Activity: Below are the entries to work from; restate word for word the portion that opens with the line containing "(** * A shallow" and closes with the line containing "(** ** The Python built-ins the harness calls", keeping both.

(Material for this task begins)

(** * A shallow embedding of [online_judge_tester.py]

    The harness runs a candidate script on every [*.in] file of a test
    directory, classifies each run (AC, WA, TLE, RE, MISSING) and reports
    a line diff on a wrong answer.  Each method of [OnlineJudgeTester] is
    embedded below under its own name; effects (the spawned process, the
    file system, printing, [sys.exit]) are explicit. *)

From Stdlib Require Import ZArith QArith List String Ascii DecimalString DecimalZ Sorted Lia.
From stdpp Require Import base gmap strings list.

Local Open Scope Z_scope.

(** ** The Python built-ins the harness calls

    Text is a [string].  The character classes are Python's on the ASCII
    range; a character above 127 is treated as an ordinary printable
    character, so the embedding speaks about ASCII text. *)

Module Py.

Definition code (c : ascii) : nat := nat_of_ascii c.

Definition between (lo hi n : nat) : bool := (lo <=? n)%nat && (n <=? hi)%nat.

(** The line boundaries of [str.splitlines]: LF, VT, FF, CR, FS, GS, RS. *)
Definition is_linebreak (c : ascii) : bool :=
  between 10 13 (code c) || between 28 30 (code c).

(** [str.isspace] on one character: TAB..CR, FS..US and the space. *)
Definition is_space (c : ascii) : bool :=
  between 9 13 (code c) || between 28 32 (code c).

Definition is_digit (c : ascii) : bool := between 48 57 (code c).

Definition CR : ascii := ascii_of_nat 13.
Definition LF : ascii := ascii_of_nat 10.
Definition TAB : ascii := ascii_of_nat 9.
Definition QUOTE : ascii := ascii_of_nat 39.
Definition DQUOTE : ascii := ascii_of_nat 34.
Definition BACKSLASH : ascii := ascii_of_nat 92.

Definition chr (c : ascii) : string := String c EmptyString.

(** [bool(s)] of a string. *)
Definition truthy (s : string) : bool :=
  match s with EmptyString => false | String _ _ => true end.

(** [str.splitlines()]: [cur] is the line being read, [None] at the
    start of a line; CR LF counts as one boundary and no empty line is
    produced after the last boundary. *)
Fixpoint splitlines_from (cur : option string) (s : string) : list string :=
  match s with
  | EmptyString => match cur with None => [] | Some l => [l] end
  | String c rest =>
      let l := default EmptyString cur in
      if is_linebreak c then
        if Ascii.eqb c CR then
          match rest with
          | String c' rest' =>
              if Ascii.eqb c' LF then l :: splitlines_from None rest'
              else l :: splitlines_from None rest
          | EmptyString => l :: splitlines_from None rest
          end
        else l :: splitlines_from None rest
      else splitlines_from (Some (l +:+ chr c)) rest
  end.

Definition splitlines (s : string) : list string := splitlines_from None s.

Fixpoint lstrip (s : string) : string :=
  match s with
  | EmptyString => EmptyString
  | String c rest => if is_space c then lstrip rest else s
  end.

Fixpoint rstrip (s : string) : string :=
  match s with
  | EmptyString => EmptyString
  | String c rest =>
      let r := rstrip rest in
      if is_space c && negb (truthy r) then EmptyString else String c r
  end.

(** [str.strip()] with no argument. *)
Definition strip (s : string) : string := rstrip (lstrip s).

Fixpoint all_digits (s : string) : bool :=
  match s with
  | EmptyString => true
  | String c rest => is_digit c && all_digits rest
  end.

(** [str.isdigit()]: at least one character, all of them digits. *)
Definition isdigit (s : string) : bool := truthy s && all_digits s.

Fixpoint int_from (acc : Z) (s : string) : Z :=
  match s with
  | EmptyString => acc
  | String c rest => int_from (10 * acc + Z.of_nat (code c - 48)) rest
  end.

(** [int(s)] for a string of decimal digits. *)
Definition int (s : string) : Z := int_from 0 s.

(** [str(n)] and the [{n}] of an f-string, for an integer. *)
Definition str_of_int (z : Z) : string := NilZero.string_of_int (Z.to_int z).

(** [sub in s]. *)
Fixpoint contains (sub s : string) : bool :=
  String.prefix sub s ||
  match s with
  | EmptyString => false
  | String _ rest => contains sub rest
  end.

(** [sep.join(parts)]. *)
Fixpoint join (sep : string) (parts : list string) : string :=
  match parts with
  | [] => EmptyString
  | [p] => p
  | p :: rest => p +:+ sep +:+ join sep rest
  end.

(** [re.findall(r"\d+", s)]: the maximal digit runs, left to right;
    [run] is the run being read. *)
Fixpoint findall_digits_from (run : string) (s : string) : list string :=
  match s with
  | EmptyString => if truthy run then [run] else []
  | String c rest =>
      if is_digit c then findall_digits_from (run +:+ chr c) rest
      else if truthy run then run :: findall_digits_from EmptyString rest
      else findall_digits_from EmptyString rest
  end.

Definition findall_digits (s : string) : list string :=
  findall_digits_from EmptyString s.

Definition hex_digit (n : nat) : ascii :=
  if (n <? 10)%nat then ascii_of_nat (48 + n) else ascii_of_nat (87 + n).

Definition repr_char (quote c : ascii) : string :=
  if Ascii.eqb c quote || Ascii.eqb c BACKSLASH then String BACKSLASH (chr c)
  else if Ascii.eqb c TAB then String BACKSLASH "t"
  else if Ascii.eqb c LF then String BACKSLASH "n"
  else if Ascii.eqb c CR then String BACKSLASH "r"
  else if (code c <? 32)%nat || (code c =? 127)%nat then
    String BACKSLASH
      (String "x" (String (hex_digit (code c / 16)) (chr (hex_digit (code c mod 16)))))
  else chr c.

(Material for this task ends)
(Material for this task begins)

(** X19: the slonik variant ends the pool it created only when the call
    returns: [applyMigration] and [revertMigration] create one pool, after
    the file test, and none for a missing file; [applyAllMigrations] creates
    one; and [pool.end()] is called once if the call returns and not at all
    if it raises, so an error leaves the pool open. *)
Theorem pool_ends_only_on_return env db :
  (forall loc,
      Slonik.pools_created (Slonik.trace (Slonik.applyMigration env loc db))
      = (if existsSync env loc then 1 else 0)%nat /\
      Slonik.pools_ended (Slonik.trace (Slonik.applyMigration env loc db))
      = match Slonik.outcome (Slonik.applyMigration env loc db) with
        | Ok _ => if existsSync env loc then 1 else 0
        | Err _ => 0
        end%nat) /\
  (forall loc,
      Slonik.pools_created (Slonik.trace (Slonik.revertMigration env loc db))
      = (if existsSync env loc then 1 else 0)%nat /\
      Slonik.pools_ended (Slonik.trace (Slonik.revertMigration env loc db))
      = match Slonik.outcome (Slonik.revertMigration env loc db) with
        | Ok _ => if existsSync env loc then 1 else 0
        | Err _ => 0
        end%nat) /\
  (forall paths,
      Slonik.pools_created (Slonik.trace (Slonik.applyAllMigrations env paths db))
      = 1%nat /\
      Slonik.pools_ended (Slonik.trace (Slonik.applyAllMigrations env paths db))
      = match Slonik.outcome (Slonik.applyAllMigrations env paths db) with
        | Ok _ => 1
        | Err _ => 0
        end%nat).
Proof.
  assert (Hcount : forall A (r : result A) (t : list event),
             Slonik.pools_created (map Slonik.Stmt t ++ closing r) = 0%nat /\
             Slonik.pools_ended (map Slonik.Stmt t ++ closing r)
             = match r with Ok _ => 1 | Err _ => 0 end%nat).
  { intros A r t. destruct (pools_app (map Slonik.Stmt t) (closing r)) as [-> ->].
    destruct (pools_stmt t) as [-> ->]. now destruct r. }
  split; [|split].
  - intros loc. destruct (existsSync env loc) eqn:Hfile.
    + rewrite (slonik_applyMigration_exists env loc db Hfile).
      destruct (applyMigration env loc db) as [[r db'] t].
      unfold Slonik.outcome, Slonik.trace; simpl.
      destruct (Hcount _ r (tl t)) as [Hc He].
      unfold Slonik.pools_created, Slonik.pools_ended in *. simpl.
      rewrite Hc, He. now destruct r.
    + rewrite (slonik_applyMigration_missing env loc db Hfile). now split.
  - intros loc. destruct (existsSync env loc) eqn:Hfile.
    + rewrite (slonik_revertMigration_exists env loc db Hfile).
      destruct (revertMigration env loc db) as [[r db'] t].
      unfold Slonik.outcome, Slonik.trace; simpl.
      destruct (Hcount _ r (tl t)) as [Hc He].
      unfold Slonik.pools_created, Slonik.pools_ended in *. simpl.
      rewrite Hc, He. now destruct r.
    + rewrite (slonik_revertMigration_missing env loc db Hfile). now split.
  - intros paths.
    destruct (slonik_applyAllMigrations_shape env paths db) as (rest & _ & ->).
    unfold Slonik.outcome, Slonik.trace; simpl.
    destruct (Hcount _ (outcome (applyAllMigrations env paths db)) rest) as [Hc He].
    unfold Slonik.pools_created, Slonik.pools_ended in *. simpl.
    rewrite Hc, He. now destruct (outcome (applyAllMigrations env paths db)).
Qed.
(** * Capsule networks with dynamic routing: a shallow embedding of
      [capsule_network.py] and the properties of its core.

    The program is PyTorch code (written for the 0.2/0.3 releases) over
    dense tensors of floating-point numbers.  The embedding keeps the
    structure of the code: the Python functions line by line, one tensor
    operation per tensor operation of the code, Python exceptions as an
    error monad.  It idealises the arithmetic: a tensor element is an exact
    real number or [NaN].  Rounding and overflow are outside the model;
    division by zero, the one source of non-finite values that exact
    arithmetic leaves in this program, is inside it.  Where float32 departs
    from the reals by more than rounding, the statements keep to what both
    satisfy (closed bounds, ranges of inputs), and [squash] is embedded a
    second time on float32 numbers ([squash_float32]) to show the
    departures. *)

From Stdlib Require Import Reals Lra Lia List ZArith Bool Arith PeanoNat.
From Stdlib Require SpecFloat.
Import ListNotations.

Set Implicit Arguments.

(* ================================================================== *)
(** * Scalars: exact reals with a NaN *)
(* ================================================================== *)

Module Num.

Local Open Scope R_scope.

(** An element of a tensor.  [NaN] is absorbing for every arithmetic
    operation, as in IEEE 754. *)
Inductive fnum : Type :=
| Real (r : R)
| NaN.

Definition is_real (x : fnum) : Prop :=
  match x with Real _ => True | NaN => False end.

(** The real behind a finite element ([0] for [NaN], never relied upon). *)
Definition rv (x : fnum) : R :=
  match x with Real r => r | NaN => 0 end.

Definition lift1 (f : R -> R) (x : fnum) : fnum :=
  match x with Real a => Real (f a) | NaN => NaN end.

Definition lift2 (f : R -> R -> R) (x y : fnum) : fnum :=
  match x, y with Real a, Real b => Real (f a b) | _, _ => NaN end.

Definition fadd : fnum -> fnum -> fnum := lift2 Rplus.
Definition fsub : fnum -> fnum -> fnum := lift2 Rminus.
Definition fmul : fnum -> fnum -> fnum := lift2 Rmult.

(Material for this task ends)
(Material for this task begins)

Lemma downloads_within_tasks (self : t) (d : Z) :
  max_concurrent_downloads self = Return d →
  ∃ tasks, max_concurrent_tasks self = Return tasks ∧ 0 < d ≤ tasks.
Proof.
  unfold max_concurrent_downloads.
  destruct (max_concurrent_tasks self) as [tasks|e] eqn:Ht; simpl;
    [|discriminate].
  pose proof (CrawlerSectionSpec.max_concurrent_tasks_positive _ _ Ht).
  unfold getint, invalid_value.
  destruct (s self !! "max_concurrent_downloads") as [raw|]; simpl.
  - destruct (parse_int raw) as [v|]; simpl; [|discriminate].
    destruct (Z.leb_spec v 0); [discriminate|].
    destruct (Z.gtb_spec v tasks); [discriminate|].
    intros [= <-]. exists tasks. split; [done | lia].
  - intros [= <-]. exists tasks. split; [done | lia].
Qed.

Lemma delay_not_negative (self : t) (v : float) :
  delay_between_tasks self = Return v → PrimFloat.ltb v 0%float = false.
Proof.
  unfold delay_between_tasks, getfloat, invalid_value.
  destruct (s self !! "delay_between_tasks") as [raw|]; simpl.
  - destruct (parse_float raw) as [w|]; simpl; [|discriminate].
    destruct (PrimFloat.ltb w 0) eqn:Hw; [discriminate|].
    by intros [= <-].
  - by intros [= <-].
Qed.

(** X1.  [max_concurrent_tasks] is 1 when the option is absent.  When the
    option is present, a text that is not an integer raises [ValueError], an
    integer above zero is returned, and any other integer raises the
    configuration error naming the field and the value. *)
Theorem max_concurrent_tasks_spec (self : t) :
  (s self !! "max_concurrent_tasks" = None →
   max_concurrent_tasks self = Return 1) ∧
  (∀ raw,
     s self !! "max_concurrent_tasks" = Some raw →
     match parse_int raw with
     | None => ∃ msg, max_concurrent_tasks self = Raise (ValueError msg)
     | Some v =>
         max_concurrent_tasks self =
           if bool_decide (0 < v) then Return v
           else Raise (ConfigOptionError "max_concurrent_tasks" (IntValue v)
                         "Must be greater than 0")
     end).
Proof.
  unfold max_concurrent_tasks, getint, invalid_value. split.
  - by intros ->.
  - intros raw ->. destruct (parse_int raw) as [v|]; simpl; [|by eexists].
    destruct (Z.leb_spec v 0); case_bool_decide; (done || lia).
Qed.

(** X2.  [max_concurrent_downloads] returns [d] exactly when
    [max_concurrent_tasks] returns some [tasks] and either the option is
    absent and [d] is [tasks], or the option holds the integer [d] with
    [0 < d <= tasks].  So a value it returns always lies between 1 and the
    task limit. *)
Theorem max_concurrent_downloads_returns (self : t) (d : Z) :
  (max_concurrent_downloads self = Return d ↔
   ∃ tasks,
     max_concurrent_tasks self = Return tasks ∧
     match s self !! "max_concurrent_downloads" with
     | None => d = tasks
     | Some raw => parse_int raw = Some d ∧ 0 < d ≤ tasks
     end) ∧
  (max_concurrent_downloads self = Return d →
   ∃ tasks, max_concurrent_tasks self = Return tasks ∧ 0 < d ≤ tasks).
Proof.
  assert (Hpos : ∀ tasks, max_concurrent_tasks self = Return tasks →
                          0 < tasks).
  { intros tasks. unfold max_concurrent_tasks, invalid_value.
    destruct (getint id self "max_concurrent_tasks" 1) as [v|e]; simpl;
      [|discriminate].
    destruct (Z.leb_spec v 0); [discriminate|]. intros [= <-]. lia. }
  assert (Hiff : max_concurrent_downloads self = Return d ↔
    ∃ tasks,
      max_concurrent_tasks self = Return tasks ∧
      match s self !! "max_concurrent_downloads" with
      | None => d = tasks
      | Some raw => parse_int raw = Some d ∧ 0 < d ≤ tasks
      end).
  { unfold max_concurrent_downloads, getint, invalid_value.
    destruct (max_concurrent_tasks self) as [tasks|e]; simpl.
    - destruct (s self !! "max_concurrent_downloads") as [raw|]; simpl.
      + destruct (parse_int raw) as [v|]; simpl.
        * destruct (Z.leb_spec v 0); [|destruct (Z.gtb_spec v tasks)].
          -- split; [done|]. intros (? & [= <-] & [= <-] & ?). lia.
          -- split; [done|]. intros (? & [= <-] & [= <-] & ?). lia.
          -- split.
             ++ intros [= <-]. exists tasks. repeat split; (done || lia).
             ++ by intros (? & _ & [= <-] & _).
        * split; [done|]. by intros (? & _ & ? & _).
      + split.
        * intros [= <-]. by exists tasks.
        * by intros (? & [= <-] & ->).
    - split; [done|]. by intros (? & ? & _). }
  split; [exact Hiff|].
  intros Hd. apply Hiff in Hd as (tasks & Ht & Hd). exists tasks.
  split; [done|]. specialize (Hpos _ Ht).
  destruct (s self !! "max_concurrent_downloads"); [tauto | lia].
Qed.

(Material for this task ends)

Response box:
(** * A shallow embedding of [online_judge_tester.py]

    The harness runs a candidate script on every [*.in] file of a test
    directory, classifies each run (AC, WA, TLE, RE, MISSING) and reports
    a line diff on a wrong answer.  Each method of [OnlineJudgeTester] is
    embedded below under its own name; effects (the spawned process, the
    file system, printing, [sys.exit]) are explicit. *)

From Stdlib Require Import ZArith QArith List String Ascii DecimalString DecimalZ Sorted Lia.
From stdpp Require Import base gmap strings list.

Local Open Scope Z_scope.

(** ** The Python built-ins the harness calls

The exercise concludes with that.